INSTRUCTIONS TO FOLLOW: From the data below, return the exact lines starting at the line containing "(db : DB) (current_user" and ending at the line containing "snd outcome = db", both included, and nothing else.

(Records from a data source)

....

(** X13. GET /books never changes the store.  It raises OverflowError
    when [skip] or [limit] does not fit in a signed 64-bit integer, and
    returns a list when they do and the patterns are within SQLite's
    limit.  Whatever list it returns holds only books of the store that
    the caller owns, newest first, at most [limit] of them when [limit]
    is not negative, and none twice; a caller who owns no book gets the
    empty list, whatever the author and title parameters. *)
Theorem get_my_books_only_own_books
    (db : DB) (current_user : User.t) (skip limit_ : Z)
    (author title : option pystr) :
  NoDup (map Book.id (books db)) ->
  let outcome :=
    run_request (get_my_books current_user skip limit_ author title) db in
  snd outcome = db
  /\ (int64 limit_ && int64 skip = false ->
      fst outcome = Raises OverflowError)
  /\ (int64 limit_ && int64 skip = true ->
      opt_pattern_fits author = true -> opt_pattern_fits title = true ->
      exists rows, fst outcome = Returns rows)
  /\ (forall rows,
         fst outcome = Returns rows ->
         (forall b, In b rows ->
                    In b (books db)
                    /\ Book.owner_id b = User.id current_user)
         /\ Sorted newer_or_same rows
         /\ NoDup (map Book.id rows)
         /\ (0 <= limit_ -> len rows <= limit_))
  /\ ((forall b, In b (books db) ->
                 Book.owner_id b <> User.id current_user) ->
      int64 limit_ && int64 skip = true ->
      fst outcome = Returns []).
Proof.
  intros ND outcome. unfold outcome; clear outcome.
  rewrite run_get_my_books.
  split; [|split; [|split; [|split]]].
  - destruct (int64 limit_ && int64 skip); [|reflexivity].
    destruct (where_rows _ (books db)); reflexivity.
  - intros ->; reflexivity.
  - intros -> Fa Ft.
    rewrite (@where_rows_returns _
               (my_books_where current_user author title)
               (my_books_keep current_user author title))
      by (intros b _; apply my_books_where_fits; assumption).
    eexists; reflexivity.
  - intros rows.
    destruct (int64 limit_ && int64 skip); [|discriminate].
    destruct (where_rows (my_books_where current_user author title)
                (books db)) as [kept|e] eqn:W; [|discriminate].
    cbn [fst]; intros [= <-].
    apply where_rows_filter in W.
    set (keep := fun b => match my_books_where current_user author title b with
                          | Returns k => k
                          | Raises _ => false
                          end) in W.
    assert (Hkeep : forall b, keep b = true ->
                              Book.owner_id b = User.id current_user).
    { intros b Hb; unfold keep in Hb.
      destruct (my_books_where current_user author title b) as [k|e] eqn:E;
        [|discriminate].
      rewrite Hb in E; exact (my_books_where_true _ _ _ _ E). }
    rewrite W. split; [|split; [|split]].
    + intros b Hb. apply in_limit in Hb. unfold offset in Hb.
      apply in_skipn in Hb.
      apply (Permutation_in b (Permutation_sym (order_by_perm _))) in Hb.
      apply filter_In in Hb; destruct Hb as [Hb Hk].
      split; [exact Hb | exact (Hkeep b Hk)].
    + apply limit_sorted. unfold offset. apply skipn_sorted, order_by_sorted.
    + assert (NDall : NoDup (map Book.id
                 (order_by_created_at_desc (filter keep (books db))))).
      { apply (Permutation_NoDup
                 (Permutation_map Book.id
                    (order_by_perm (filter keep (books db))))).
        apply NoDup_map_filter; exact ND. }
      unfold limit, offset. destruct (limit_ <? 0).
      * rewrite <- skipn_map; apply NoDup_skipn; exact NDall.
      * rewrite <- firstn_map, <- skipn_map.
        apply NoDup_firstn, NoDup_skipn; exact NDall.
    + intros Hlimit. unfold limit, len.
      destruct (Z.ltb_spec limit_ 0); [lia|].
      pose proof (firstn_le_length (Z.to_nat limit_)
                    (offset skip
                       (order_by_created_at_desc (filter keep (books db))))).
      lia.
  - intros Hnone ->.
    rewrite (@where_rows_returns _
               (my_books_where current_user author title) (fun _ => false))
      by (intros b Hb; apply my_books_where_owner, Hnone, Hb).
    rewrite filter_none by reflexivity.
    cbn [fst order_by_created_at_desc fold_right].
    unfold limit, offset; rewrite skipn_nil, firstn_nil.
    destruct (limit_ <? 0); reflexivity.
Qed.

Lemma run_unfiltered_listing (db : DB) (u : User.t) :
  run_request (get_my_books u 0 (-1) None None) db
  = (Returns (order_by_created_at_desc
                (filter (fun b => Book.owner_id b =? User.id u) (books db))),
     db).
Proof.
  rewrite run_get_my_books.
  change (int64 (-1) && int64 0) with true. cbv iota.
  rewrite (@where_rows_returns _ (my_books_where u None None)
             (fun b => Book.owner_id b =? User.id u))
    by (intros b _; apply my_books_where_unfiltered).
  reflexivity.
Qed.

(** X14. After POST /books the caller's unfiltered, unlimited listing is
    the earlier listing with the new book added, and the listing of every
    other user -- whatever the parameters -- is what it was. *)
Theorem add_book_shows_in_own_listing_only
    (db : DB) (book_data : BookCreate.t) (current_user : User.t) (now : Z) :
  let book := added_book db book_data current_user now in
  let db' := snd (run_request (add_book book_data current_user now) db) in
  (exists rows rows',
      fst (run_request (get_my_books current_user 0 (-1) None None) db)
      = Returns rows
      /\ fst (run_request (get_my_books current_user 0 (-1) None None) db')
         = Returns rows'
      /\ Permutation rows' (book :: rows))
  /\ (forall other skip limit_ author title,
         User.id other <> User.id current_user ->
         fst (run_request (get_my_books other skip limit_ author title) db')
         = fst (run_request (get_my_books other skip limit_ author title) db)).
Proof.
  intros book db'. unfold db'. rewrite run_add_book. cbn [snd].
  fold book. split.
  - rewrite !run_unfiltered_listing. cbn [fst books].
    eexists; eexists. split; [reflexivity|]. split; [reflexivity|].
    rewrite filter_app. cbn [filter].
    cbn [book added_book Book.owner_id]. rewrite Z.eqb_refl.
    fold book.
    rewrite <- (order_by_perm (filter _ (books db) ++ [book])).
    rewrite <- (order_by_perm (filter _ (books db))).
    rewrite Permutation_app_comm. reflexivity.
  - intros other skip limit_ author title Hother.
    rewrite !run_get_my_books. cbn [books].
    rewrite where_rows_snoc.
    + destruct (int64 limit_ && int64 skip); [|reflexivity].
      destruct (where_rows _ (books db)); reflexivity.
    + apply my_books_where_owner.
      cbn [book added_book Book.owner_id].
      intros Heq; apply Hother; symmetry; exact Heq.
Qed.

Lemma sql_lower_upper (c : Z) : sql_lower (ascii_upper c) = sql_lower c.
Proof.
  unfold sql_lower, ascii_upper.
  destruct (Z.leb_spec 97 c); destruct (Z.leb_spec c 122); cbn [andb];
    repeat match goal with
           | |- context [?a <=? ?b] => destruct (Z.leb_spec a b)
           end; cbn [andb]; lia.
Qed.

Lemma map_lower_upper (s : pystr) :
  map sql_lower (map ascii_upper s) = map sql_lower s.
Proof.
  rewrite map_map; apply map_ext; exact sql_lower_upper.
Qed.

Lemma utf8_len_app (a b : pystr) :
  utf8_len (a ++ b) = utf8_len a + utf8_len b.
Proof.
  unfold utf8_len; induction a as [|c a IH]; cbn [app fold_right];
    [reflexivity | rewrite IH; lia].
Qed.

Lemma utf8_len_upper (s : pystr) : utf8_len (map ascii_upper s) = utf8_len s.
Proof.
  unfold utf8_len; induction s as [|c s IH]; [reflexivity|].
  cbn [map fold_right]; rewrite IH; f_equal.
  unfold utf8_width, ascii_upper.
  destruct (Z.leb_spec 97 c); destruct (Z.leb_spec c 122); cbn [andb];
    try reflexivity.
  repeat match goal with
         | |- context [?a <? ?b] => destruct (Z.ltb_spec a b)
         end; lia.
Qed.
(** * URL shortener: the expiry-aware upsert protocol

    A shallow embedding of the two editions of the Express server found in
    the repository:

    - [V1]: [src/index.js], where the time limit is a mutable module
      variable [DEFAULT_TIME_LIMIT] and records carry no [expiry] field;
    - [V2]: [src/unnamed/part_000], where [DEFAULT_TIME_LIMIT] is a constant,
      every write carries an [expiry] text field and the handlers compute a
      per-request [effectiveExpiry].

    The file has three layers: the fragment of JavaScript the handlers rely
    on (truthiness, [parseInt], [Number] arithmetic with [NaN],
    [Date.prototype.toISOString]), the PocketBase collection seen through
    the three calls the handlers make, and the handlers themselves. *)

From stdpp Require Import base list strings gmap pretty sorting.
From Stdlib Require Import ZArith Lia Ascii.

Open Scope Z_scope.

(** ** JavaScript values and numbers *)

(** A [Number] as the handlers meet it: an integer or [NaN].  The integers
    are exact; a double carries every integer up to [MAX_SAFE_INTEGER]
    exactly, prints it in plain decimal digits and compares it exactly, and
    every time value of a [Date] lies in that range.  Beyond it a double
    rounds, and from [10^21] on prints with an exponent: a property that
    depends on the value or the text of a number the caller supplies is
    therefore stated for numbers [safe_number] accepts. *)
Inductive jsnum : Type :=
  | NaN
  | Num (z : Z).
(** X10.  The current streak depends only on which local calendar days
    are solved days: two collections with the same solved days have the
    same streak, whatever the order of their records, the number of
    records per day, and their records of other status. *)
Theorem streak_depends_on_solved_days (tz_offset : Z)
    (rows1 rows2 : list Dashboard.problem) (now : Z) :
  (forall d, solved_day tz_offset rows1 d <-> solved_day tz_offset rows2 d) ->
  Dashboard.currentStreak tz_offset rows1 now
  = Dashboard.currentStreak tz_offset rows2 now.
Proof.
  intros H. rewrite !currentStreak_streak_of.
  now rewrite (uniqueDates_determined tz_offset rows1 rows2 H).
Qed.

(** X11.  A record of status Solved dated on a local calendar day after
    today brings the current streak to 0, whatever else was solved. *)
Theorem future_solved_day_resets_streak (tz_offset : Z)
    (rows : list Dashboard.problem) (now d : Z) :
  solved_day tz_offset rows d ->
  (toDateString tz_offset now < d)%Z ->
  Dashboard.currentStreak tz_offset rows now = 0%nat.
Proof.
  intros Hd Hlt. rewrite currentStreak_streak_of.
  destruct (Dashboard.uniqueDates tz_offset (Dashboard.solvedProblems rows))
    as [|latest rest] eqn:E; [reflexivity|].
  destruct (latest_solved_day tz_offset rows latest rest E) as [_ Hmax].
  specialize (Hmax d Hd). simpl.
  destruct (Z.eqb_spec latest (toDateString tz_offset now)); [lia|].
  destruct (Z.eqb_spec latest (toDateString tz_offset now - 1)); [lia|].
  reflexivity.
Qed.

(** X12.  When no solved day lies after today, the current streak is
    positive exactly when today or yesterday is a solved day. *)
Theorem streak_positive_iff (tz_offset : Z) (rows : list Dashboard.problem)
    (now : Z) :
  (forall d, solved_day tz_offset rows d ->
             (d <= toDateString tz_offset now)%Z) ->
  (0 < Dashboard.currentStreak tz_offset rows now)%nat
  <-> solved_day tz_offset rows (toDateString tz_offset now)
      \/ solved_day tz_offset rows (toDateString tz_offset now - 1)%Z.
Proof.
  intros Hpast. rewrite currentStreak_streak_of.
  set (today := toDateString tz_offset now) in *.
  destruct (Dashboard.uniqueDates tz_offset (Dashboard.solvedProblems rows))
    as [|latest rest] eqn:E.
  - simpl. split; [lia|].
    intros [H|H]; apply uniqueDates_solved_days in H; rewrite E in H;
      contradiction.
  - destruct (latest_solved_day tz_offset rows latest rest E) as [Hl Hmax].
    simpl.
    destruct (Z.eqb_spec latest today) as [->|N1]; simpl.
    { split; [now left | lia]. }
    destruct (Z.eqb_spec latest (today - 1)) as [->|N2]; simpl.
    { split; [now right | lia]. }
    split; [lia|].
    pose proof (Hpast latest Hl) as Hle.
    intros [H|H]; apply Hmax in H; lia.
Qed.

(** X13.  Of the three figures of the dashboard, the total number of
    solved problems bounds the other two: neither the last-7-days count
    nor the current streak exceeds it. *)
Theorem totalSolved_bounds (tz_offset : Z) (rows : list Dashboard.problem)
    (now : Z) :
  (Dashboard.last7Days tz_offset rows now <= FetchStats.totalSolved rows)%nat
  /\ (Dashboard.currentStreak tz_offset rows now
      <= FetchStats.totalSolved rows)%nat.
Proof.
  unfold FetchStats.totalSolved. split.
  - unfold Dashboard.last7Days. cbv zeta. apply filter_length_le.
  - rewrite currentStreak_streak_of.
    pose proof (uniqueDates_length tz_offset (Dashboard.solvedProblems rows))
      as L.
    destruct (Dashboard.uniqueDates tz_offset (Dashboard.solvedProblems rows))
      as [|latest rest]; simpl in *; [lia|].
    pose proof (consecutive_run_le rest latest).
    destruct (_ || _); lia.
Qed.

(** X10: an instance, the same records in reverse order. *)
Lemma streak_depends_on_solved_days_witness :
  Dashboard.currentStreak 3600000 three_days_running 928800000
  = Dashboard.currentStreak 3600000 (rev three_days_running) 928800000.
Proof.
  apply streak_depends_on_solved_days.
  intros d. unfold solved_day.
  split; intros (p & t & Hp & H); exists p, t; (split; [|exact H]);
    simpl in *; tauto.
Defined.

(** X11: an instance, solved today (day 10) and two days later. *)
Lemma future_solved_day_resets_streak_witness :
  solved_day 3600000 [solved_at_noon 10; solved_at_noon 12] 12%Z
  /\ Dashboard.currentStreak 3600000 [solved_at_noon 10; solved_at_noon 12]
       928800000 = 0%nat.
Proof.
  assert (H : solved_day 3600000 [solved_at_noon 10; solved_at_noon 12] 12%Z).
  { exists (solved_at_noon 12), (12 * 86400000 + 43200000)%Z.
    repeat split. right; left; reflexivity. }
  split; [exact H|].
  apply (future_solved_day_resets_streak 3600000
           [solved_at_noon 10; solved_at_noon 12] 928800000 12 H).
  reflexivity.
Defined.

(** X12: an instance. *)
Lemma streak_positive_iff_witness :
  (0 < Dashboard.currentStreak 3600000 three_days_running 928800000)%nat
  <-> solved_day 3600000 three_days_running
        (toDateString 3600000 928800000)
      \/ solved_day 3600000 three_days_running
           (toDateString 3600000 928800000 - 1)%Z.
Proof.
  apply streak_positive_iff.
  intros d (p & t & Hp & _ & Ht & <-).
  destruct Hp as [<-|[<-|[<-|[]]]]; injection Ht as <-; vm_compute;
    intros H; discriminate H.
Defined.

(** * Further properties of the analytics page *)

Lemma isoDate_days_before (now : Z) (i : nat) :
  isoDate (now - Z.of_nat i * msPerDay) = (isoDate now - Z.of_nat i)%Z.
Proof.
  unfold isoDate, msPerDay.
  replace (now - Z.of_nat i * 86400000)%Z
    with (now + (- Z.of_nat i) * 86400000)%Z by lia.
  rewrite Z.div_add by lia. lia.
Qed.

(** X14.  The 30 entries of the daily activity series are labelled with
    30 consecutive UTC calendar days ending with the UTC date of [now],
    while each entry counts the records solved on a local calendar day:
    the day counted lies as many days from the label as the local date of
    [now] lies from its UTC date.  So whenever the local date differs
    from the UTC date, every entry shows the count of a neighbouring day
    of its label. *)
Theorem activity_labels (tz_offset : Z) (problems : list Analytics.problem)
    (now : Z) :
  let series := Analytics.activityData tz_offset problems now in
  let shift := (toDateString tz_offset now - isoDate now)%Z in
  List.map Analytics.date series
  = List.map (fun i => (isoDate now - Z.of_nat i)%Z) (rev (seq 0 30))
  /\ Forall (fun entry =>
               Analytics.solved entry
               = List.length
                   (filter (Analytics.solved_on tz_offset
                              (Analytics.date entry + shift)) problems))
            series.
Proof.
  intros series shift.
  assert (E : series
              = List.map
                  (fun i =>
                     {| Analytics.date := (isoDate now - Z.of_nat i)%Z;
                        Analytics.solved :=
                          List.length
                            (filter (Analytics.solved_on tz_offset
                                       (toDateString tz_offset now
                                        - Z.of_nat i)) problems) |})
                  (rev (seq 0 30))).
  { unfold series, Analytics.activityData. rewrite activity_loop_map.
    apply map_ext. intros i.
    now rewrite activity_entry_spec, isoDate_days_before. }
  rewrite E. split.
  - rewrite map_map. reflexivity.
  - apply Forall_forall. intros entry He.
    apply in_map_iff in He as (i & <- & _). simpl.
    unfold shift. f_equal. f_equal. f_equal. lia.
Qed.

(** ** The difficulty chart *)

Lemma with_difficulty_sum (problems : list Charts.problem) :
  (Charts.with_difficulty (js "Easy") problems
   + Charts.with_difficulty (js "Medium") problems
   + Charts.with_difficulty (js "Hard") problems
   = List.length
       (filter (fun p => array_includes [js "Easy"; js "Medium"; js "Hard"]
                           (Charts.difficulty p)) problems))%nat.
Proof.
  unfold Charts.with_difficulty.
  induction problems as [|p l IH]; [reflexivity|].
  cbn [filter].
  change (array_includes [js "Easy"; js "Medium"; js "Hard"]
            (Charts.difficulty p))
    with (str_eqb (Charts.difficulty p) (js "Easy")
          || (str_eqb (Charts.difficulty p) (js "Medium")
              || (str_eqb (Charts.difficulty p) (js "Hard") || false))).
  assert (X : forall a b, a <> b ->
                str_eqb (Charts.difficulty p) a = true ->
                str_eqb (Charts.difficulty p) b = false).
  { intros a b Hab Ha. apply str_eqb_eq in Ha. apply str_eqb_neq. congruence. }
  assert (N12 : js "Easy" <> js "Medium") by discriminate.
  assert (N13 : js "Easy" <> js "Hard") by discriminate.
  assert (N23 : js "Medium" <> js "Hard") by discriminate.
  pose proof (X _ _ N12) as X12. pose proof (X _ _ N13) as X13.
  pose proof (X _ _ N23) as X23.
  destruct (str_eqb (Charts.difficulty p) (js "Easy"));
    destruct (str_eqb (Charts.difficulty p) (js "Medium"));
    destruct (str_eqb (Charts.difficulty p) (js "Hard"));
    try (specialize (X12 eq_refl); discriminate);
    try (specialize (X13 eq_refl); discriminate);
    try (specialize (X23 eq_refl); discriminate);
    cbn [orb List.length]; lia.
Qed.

....

SOLUTION:
    (db : DB) (current_user : User.t) (skip limit_ : Z)
    (author title : option pystr) :
  NoDup (map Book.id (books db)) ->
  let outcome :=
    run_request (get_my_books current_user skip limit_ author title) db in
  snd outcome = db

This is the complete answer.